Heinrich Gattineau

Heinrich Gattineau () est un économiste et homme d'affaires allemand qui a été membre de la SA et un des directeurs d'IG Farben. Il a fait partie des accusés aux Procès de Nuremberg.

Jeunesse

Gattineau est né à Bucarest ; il est le fils de Julius Gattineau, un dentiste allemand installé en Roumanie[1]. Il a commencé ses études en Suisse, puis à Munich, où il a étudié l'économie à l'Université Louis-et-Maximilien de Munich ; il y a terminé son doctorat en 1929[1]. Il a eu quelques activités politiques locales avec le Corps franc de l'Oberland (en) en 1923[1]. En 1929, il a épousé Wera Fritzsche, qui lui a donné cinq enfants[1].

Relations avec le parti nazi

À partir de 1928, Gattineau a travaillé chez IG Farben, dont il est devenu directeur de la politique commerciale et des relations publiques en 1931[1]. À l'époque de la montée du parti nazi, il n'était pas rare que les discours d'Adolf Hitler attaquent IG Farben, où des juifs occupaient des postes importants. Inquiet du succès grandissant d'Hitler et de ses conséquences pour les affaires, Carl Duisberg a chargé Gattineau, son attaché de presse à l'époque, de prendre contact avec les nazis. Gattineau a demandé l'aide de Karl Haushofer, qui avait été un moment son maître à l'université, et après qu'Haushofer se soit porté garant des dirigeants d'IG Farben auprès d'Hitler, ses attaques ont cessé pendant environ un an[2].

En , Gattineau et le chimiste Heinrich Bütefisch (en) ont rencontré Hitler pour discuter de la production de carburant de synthèse, que celui-ci considérait comme crucial pour assurer l'indépendance énergétique de l'Allemagne et pour que ses plans de réarmement restent secrets s'il devait être élu. À cette date, Carl Bosch finançait déjà le parti nazi[3]. La position de Gattineau à IG Farben était devenue importante et en 1932 il avait été nommé chef du nouveau Département de politique économique (Wipo), une branche de la section financière d'IG Farben chargée de contrôler les aspects juridiques, fiscaux et de politique étrangère susceptibles d'avoir un impact sur les relations entre l'entreprise et le gouvernement[4].

Durant la période nazie

Dès qu'Hitler est arrivé au pouvoir, Gattineau a fait acte de candidature au parti nazi, mais il lui a été demandé d'attendre, le parti étant peu désireux, au moins au début, d'accepter cet afflux soudain d'hommes d'affaires opportunistes. Gattineau s'est néanmoins engagé dans la SA pour prouver sa bonne volonté[5]. Il y est rapidement monté en grade, atteignant celui de Standartenführer (colonel) en 1934 et devenant un des principaux conseillers d'Ernst Röhm pour les questions économiques[6].

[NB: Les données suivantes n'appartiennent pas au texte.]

(* ===== verification/ControlTransfer.v ===== *)
(** Control IN transfers end to end: what [Template_Endpoint_Control_W] and the
    GET_DESCRIPTOR handler put on the bus. *)

From stdpp Require Import base tactics option list numbers.
From Stdlib Require Import ZArith Lia.
From S2P Require Import Prelude Hardware StdDescriptors Endpoint USBController ControlStream.
From S2P Require Import DeviceStandardReq Descriptors.

(** ** Packets of a transfer *)

(** [data] as the USB specification splits it for a host that asked for [want]
    bytes: full packets of 64 bytes and a last one that is short, possibly empty,
    or full when it completes the request. *)
Definition packetized (data : list Z) (want : Z) (ps : list (list Z)) : Prop :=
  exists full last, ps = full ++ [last] /\ concat ps = data /\
    Forall (fun p => length p = 64%nat) full /\ (length last <= 64)%nat /\
    (length last = 64%nat -> Z.of_nat (length data) = want) /\
    (last = [] -> Z.of_nat (length data) < want).

(** A host that asked for [want] bytes has its data: it stops at a short packet. *)
Definition complete (want : Z) (ps : list (list Z)) : bool :=
  (want <=? Z.of_nat (length (concat ps))) || existsb (fun p => (length p <? 64)%nat) ps.

(** The bytes a stream sends, in the order it sends them. *)
Definition stream_bytes (e : Endian) (buf : list Z) (Length : Z) : list Z :=
  match e with
  | LE => take (Z.to_nat Length) buf
  | BE => reverse (take (Z.to_nat Length) buf)
  end.

(** The position of the stream pointer after [i] bytes. *)
Definition stream_pos (e : Endian) (Length i : Z) : Z :=
  match e with LE => i | BE => Length - 1 - i end.

Lemma stream_pos_start e Length : TEMPLATE_BUFFER_OFFSET e Length = stream_pos e Length 0.
Proof. destruct e; cbn; lia. Qed.
Lemma stream_pos_move e Length i :
  TEMPLATE_BUFFER_MOVE e (stream_pos e Length i) 1 = stream_pos e Length (i + 1).
Proof. destruct e; cbn; lia. Qed.

Lemma stream_bytes_length e buf Length : 0 <= Length <= Z.of_nat (length buf) ->
  Z.of_nat (length (stream_bytes e buf Length)) = Length.
Proof. destruct e; cbn; rewrite ?length_reverse, length_take; lia. Qed.

Lemma stream_bytes_get e buf Length i : 0 <= Length <= Z.of_nat (length buf) -> 0 <= i < Length ->
  buf_get buf (stream_pos e Length i) = stream_bytes e buf Length !! Z.to_nat i.
Proof.
  intros HL Hi. unfold buf_get. destruct e; cbn; (destruct (_ <? 0) eqn:?; bool_hyps; [lia|]).
  - rewrite lookup_take_lt by lia. done.
  - rewrite reverse_lookup by (rewrite length_take; lia). rewrite length_take, lookup_take_lt by lia.
    f_equal. lia.
Qed.

(** ** Filling the bank *)

Section Fill.
Context {HW : Hardware} {App : Type}.
Context (e : Endian) (buf : list Z) (Length : Z).
Hypothesis Hbuf : 0 <= Length <= Z.of_nat (length buf).
Hypothesis Hlen : is_u16 Length.
Hypothesis Hbytes : Forall is_u8 buf.
Abbreviation src := (stream_bytes e buf Length).

(** Only the bank of the selected endpoint has changed: it has grown by [bs]. *)
Definition banked (bs : list Z) (w w' : World App) : Prop :=
  selected (tr w') = selected (tr w) /\ bank (tr w') = bank (tr w) ++ bs /\
  packets (tr w') = packets (tr w) /\ USB_DeviceState w' = USB_DeviceState w.

Lemma src_u8 i x : src !! i = Some x -> is_u8 x.
Proof.
  assert (Forall is_u8 src) as H.
  { destruct e; cbn; [|apply Forall_reverse]; by apply Forall_take. }
  apply (Forall_lookup_1 _ _ _ _ H).
Qed.

Lemma ControlW_fill_spec n i rem b w :
  (Z.to_nat rem < n)%nat -> 0 <= i -> 0 <= rem -> i + rem <= Length -> 0 <= b <= 64 ->
  wp true (ControlW_fill n e buf (stream_pos e Length i) rem b)
    (fun r w' => let k := Z.min rem (64 - b) in
       r = (stream_pos e Length (i + k), rem - k, b + k) /\
       banked (take (Z.to_nat k) (drop (Z.to_nat i) src)) w w') w.
Proof.
  revert i rem b w; induction n as [|n IH]; intros i rem b w Hn Hi Hr Hir Hb; [lia|].
  unfold is_u16 in Hlen. cbn [ControlW_fill]. unfold USB_Device_ControlEndpointSize, FIXED_CONTROL_ENDPOINT_SIZE.
  destruct (_ || _) eqn:E.
  - apply wp_ret. apply orb_true_iff in E.
    assert (Z.min rem (64 - b) = 0) as -> by (destruct E; bool_hyps; lia).
    rewrite !Z.add_0_r, Z.sub_0_r. split; [done|]. unfold banked. cbn. by rewrite app_nil_r.
  - bool_hyps. destruct (lookup_lt_is_Some_2 src (Z.to_nat i)) as [x Hx].
    { enough (i < Z.of_nat (length src)) by lia. rewrite stream_bytes_length by done. lia. }
    apply wp_bind. unfold write_byte. rewrite stream_bytes_get, Hx by lia.
    unfold Endpoint_Write_8. apply wp_wr. rewrite stream_pos_move.
    rewrite !u16_small by (unfold is_u16; lia).
    eapply wp_mono; [apply IH; lia|]. cbn beta zeta. intros r w' (-> & Hs & Hk & Hp & Hst).
    replace (Z.min rem (64 - b)) with (Z.min (rem - 1) (64 - (b + 1)) + 1) by lia.
    set (k := Z.min (rem - 1) (64 - (b + 1))) in *. assert (0 <= k) by lia.
    split; [f_equal; [f_equal; [f_equal|]|]; lia|]. cbn in Hs, Hk, Hp, Hst.
    unfold banked. rewrite Hs, Hk, Hp, Hst. repeat split. rewrite <- app_assoc. f_equal.
    rewrite (drop_S _ _ _ Hx), u8_small by (by eapply src_u8).
    replace (Z.to_nat (k + 1)) with (S (Z.to_nat k)) by lia.
    replace (Z.to_nat (i + 1)) with (S (Z.to_nat i)) by lia. done.
Qed.
End Fill.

Sa proximité avec Röhm a failli lui coûter la vie lors de la Nuit des longs couteaux : le , il a été tiré de son lit par la Gestapo et enfermé sous la fausse accusation d'avoir détourné de l'argent d'IG Farben pour financer le supposé complot de Röhm, prétexte à l'élimination des SA[6]. Il a été interrogé pendant plusieurs heures et a craint d'être exécuté, avant d'être relâché, à sa surprise. La raison de sa remise en liberté est incertaine : Max Ilgner (en) a déclaré plus tard avoir usé de son influence pour l'obtenir. À moins que Gattineau n'ait simplement pas été considéré comme assez important pour être exécuté[6].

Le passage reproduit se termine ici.